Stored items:

(** * mooseherder: the Exodus reader ([src/mooseherder/exodusreader.py])

    A shallow embedding of [ExodusReader], the class that decodes one
    MOOSE output file (an Exodus II container read through netCDF4) into a
    [SimData] record, and the properties of it that the specification
    states.

    Python exceptions are values of [exn] carried by the [result] monad;
    dictionaries are stdpp finite maps; numpy arrays are one- or
    two-dimensional tables of primitive floats.

    The checks and conversions of [MooseConfig]
    ([src/mooseherder/mooseconfig.py]) are embedded in a module of their
    own; its reading and writing of JSON files is not. *)

From Stdlib Require Import PrimFloat Ascii.
From stdpp Require Import gmap strings list fin_maps pretty.

Local Open Scope string_scope.

(** ** Exceptions *)

(** The Python exceptions the reader can raise, by class. *)
Inductive exn : Set :=
  | FileNotFoundError
  | OSError
  | IndexError
  | KeyError
  | TypeError
  | AttributeError
  | RuntimeError
  | ValueError.

(** A computation either returns or raises. *)
Inductive result (A : Type) : Type :=
  | Ok (a : A)
  | Raise (e : exn).
Arguments Ok {A} a.
Arguments Raise {A} e.

(** Sequencing: stdpp's [x ← c; k] on [result]. *)
Global Instance result_bind : MBind result := λ A B k c,
  match c with
  | Ok a => k a
  | Raise e => Raise e
  end.

(** [for xs: s = body(s, x)], stopping at the first exception. *)
Fixpoint for_each {A S : Type} (xs : list A) (body : S → A → result S) (s : S)
  : result S :=
  match xs with
  | [] => Ok s
  | x :: xs' => s' ← body s x; for_each xs' body s'
  end.

(** ** numpy arrays *)

(** The arrays the reader handles: vectors of shape [(n,)] and tables of
    shape [(nrows, ncols)], stored by rows.  The reader moves entries and
    never computes with them, so one entry type stands for every stored
    type, node and element numbers included. *)
Inductive ndarray : Type :=
  | Vec (l : list float)
  | Mat (nrows ncols : nat) (rows : list (list float)).

(** [np.array([])] *)
Definition np_empty : ndarray := Vec [].

(** [a.shape[0]] *)
Definition shape0 (a : ndarray) : nat :=
  match a with
  | Vec l => length l
  | Mat r _ _ => r
  end.

(** Column [j] of a list of rows. *)
Definition column (j : nat) (rows : list (list float)) : list float :=
  map (λ r, nth j r 0%float) rows.

Definition transpose_rows (ncols : nat) (rows : list (list float))
  : list (list float) :=
  map (λ j, column j rows) (seq 0 ncols).

(** [a.T]: the identity on a vector, the transpose of a table. *)
Definition np_T (a : ndarray) : ndarray :=
  match a with
  | Vec l => Vec l
  | Mat r c rows => Mat c r (transpose_rows c rows)
  end.

(** [np.zeros([dim,])] *)
Definition np_zeros (dim : nat) : ndarray := Vec (replicate dim 0%float).

(** [np.atleast_2d], as [np.vstack] applies it to each argument. *)
Definition atleast_2d (a : ndarray) : nat * nat * list (list float) :=
  match a with
  | Vec l => (1, length l, [l])
  | Mat r c rows => (r, c, rows)
  end.

(** [np.vstack((x,y,z))]: the rows of the three arguments one below the
    other; numpy raises [ValueError] when their row lengths differ. *)
Definition np_vstack3 (x y z : ndarray) : result ndarray :=
  let '(r1, c1, m1) := atleast_2d x in
  let '(r2, c2, m2) := atleast_2d y in
  let '(r3, c3, m3) := atleast_2d z in
  if Nat.eqb c1 c2 && Nat.eqb c2 c3
  then Ok (Mat (r1 + r2 + r3) c1 (m1 ++ m2 ++ m3)%list)
  else Raise ValueError.

(** [np.where(all_names == name)[0]]: the positions, in increasing order
    and counted from [i], at which [name] occurs. *)
Fixpoint where_from (i : nat) (all_names : list string) (name : string)
  : list nat :=
  match all_names with
  | [] => []
  | x :: rest =>
      if decide (x = name)
      then i :: where_from (S i) rest name
      else where_from (S i) rest name
  end.

Definition np_where (all_names : list string) (name : string) : list nat :=
  where_from 0 all_names name.

(** The same with a name table that may be [None]: [None == name] is
    [False], which holds at no position. *)
Definition np_where_opt (all_names : option (list string)) (name : string)
  : list nat :=
  match all_names with
  | None => []
  | Some l => np_where l name
  end.

(** ** The netCDF dataset *)

(** [self._data.variables].  The Exodus schema fixes which keys hold
    character tables (the name tables [name_nod_var], [name_elem_var],
    [name_glo_var], [ss_names], [eb_names], read only by [get_names]) and
    which hold numbers (everything [get_var] reads), so the two kinds are
    kept in two maps; [nc.chartostring] of a name table is its list of
    names. *)
Record Dataset : Type := {
  name_tables : gmap string (list string);
  variables : gmap string ndarray
}.

Record ExodusReader : Type := {
  _exodus_path : string;
  _data : Dataset
}.

(** ** Paths and files *)

(** What the constructor sees of the disk: the netCDF files by path, the
    paths of the other regular files, and the paths of the directories. *)
Record FileSystem : Type := {
  netcdf_files : gmap string Dataset;
  other_files : gset string;
  directories : gset string
}.

(** [Path.is_file()] *)
Definition is_file (fs : FileSystem) (p : string) : bool :=
  bool_decide (is_Some (netcdf_files fs !! p)) || bool_decide (p ∈ other_files fs).

(** The longest prefix of [l] without the character [c]. *)
Fixpoint take_until (c : ascii) (l : list ascii) : list ascii :=
  match l with
  | [] => []
  | x :: r => if decide (x = c) then [] else x :: take_until c r
  end.

(** [Path.name]: the final component. *)
Definition path_name (p : string) : list ascii :=
  rev (take_until "/"%char (rev (String.list_ascii_of_string p))).

(** [Path.suffix]: with [i = name.rfind('.')], the text [name[i:]] when
    [0 < i < len(name) - 1], the empty string otherwise. *)
Definition path_suffix (p : string) : string :=
  let name := path_name p in
  let ext := take_until "."%char (rev name) in
  if Nat.ltb (length ext) (length name)        (* a dot, at i = len - 1 - |ext| *)
     && Nat.ltb 0 (length ext)                 (* i < len(name) - 1 *)
     && Nat.ltb (S (length ext)) (length name) (* 0 < i *)
  then String.string_of_list_ascii ("."%char :: rev ext)
  else "".

(** [nc.Dataset(str(path))]: netCDF4 raises [OSError] built from the C
    library's error number.  Something that is there and is no netCDF
    file, a directory included, gives a plain [OSError]; a path with
    nothing at it gives [FileNotFoundError]. *)
Definition nc_Dataset (fs : FileSystem) (p : string) : result Dataset :=
  match netcdf_files fs !! p with
  | Some d => Ok d
  | None =>
      if is_file fs p || bool_decide (p ∈ directories fs)
      then Raise OSError
      else Raise FileNotFoundError
  end.

(** [ExodusReader.__init__] *)
Definition init (fs : FileSystem) (exodus_file : string) : result ExodusReader :=
  if negb (is_file fs exodus_file) && negb (bool_decide (path_suffix exodus_file = ".e"))
  then Raise FileNotFoundError
  else
    d ← nc_Dataset fs exodus_file;
    Ok {| _exodus_path := exodus_file; _data := d |}.

(** ** Reading names and values *)

(** [get_names] *)
Definition get_names (self : ExodusReader) (key : option string)
  : option (list string) :=
  match key with
  | None => None
  | Some k => name_tables (_data self) !! k
  end.

(** [get_var]; the key may be [None], which is in no dataset. *)
Definition get_var (self : ExodusReader) (key : option string) : ndarray :=
  match key with
  | None => np_empty
  | Some k =>
      match variables (_data self) !! k with
      | None => np_empty
      | Some a => np_T a
      end
  end.

(** [get_key] *)
Definition get_key (name : string) (all_names : list string) (key_tag : string)
  : option string :=
  match np_where all_names name with
  | [] => None
  | i :: _ => Some (key_tag +:+ pretty (i + 1))
  end.

Definition get_sideset_names (self : ExodusReader) := get_names self (Some "ss_names").
Definition get_node_var_names (self : ExodusReader) := get_names self (Some "name_nod_var").
Definition get_elem_var_names (self : ExodusReader) := get_names self (Some "name_elem_var").
Definition get_glob_var_names (self : ExodusReader) := get_names self (Some "name_glo_var").

(** [get_num_elem_blocks]: [.shape] of [None] is an [AttributeError]. *)
Definition get_num_elem_blocks (self : ExodusReader) : result nat :=
  match get_names self (Some "eb_names") with
  | None => Raise AttributeError
  | Some l => Ok (length l)
  end.

(** ** Connectivity *)

Definition connect_key (bb : nat) : string := "connect" +:+ pretty (bb + 1).

(** [get_connectivity_names] *)
Definition get_connectivity_names (self : ExodusReader) : result (list string) :=
  n ← get_num_elem_blocks self;
  Ok (foldl (λ (names : list string) bb,
               let key := connect_key bb in
               if bool_decide (is_Some (variables (_data self) !! key))
               then (names ++ [key])%list
               else names)
            [] (seq 0 n)).

(** [get_connectivity] *)
Definition get_connectivity (self : ExodusReader) : result (gmap string ndarray) :=
  names ← get_connectivity_names self;
  Ok (foldl (λ connect key, <[key := get_var self (Some key)]> connect) ∅ names).

(** ** Side sets *)

(** [get_sidesets] *)
Definition get_sidesets (self : ExodusReader) (names : option (list string))
  : option (gmap (string * string) ndarray) :=
  let all_names := get_sideset_names self in
  match names, all_names with
  | Some names, Some all_names =>
      let node_key_tag := "node_ns" in
      let elem_key_tag := "elem_ss" in
      Some (foldl (λ side_sets nn,
                     let node_key := get_key nn all_names node_key_tag in
                     let elem_key := get_key nn all_names elem_key_tag in
                     <[(nn, "elem") := get_var self elem_key]>
                       (<[(nn, "node") := get_var self node_key]> side_sets))
                  ∅ names)
  | _, _ => None
  end.

(** [get_all_sidesets] *)
Definition get_all_sidesets (self : ExodusReader) :=
  get_sidesets self (get_sideset_names self).

(** ** Nodal variables *)

(** [get_node_vars]: the position of each requested name is looked up in
    place, and [inds[0]] of an empty [inds] is an [IndexError]. *)
Definition get_node_vars (self : ExodusReader) (names : option (list string))
  : result (option (gmap string ndarray)) :=
  match names with
  | None => Ok None
  | Some names =>
      let all_names := get_node_var_names self in
      let key_tag := "vals_nod_var" in
      vars ← for_each names
        (λ (vars : gmap string ndarray) nn,
           match np_where_opt all_names nn with
           | [] => Raise IndexError
           | i :: _ =>
               let key := key_tag +:+ pretty (i + 1) in
               Ok (<[nn := get_var self (Some key)]> vars)
           end) ∅;
      Ok (Some vars)
  end.

(** [get_all_node_vars] *)
Definition get_all_node_vars (self : ExodusReader) :=
  get_node_vars self (get_node_var_names self).

(** ** Elemental variables *)

(** [get_elem_var_names_and_blocks].  The guard compares the bound method
    [self.get_elem_var_names] (never [None]) and the block count (an
    [int]) with [None], so it only evaluates [get_num_elem_blocks]; the
    loop then iterates over the name table, and iterating over [None] is
    a [TypeError]. *)
Definition get_elem_var_names_and_blocks (self : ExodusReader)
  : result (option (list (string * Z))) :=
  _ ← get_num_elem_blocks self;
  n ← get_num_elem_blocks self;
  let blocks := map (λ ii, Z.of_nat (ii + 1)) (seq 0 n) in
  match get_elem_var_names self with
  | None => Raise TypeError
  | Some names =>
      Ok (Some (foldl (λ (names_blocks : list (string * Z)) nn,
                         foldl (λ names_blocks bb, (names_blocks ++ [(nn, bb)])%list)
                               names_blocks blocks)
                      [] names))
  end.

(** [get_elem_vars]: [get_key(...) + f'eb{block:d}'] is a [TypeError]
    when [get_key] returns [None]. *)
Definition get_elem_vars (self : ExodusReader)
    (names_blocks : option (list (string * Z)))
  : result (option (gmap (string * Z) ndarray)) :=
  let all_names := get_elem_var_names self in
  match all_names, names_blocks with
  | Some all_names, Some names_blocks =>
      let key_tag := "vals_elem_var" in
      vars ← for_each names_blocks
        (λ (vars : gmap (string * Z) ndarray) nn,
           match get_key nn.1 all_names key_tag with
           | None => Raise TypeError
           | Some k =>
               let key := k +:+ ("eb" +:+ pretty nn.2) in
               Ok (<[nn := get_var self (Some key)]> vars)
           end) ∅;
      Ok (Some vars)
  | _, _ => Ok None
  end.

(** [get_all_elem_vars] *)
Definition get_all_elem_vars (self : ExodusReader) :=
  names_blocks ← get_elem_var_names_and_blocks self;
  get_elem_vars self names_blocks.

(** ** Global variables *)

(** [variables[key][:,i]]: column [i] of the shared table.  netCDF4
    refuses two indices on a one-dimensional variable with [ValueError]
    and a column past the last one with [IndexError]. *)
Definition take_column (tab : ndarray) (i : nat) : result ndarray :=
  match tab with
  | Vec _ => Raise ValueError
  | Mat _ c rows => if Nat.ltb i c then Ok (Vec (column i rows)) else Raise IndexError
  end.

◆ **Prompt**
Set down each line exactly as it appears, starting at the top of the data and ending at the line containing "(** Column [j] of a list of rows. *)", and include no other lines.

◆ **Your solution**
(** * mooseherder: the Exodus reader ([src/mooseherder/exodusreader.py])

    A shallow embedding of [ExodusReader], the class that decodes one
    MOOSE output file (an Exodus II container read through netCDF4) into a
    [SimData] record, and the properties of it that the specification
    states.

    Python exceptions are values of [exn] carried by the [result] monad;
    dictionaries are stdpp finite maps; numpy arrays are one- or
    two-dimensional tables of primitive floats.

    The checks and conversions of [MooseConfig]
    ([src/mooseherder/mooseconfig.py]) are embedded in a module of their
    own; its reading and writing of JSON files is not. *)

From Stdlib Require Import PrimFloat Ascii.
From stdpp Require Import gmap strings list fin_maps pretty.

Local Open Scope string_scope.

(** ** Exceptions *)

(** The Python exceptions the reader can raise, by class. *)
Inductive exn : Set :=
  | FileNotFoundError
  | OSError
  | IndexError
  | KeyError
  | TypeError
  | AttributeError
  | RuntimeError
  | ValueError.

(** A computation either returns or raises. *)
Inductive result (A : Type) : Type :=
  | Ok (a : A)
  | Raise (e : exn).
Arguments Ok {A} a.
Arguments Raise {A} e.

(** Sequencing: stdpp's [x ← c; k] on [result]. *)
Global Instance result_bind : MBind result := λ A B k c,
  match c with
  | Ok a => k a
  | Raise e => Raise e
  end.

(** [for xs: s = body(s, x)], stopping at the first exception. *)
Fixpoint for_each {A S : Type} (xs : list A) (body : S → A → result S) (s : S)
  : result S :=
  match xs with
  | [] => Ok s
  | x :: xs' => s' ← body s x; for_each xs' body s'
  end.

(** ** numpy arrays *)

(** The arrays the reader handles: vectors of shape [(n,)] and tables of
    shape [(nrows, ncols)], stored by rows.  The reader moves entries and
    never computes with them, so one entry type stands for every stored
    type, node and element numbers included. *)
Inductive ndarray : Type :=
  | Vec (l : list float)
  | Mat (nrows ncols : nat) (rows : list (list float)).

(** [np.array([])] *)
Definition np_empty : ndarray := Vec [].

(** [a.shape[0]] *)
Definition shape0 (a : ndarray) : nat :=
  match a with
  | Vec l => length l
  | Mat r _ _ => r
  end.

(** Column [j] of a list of rows. *)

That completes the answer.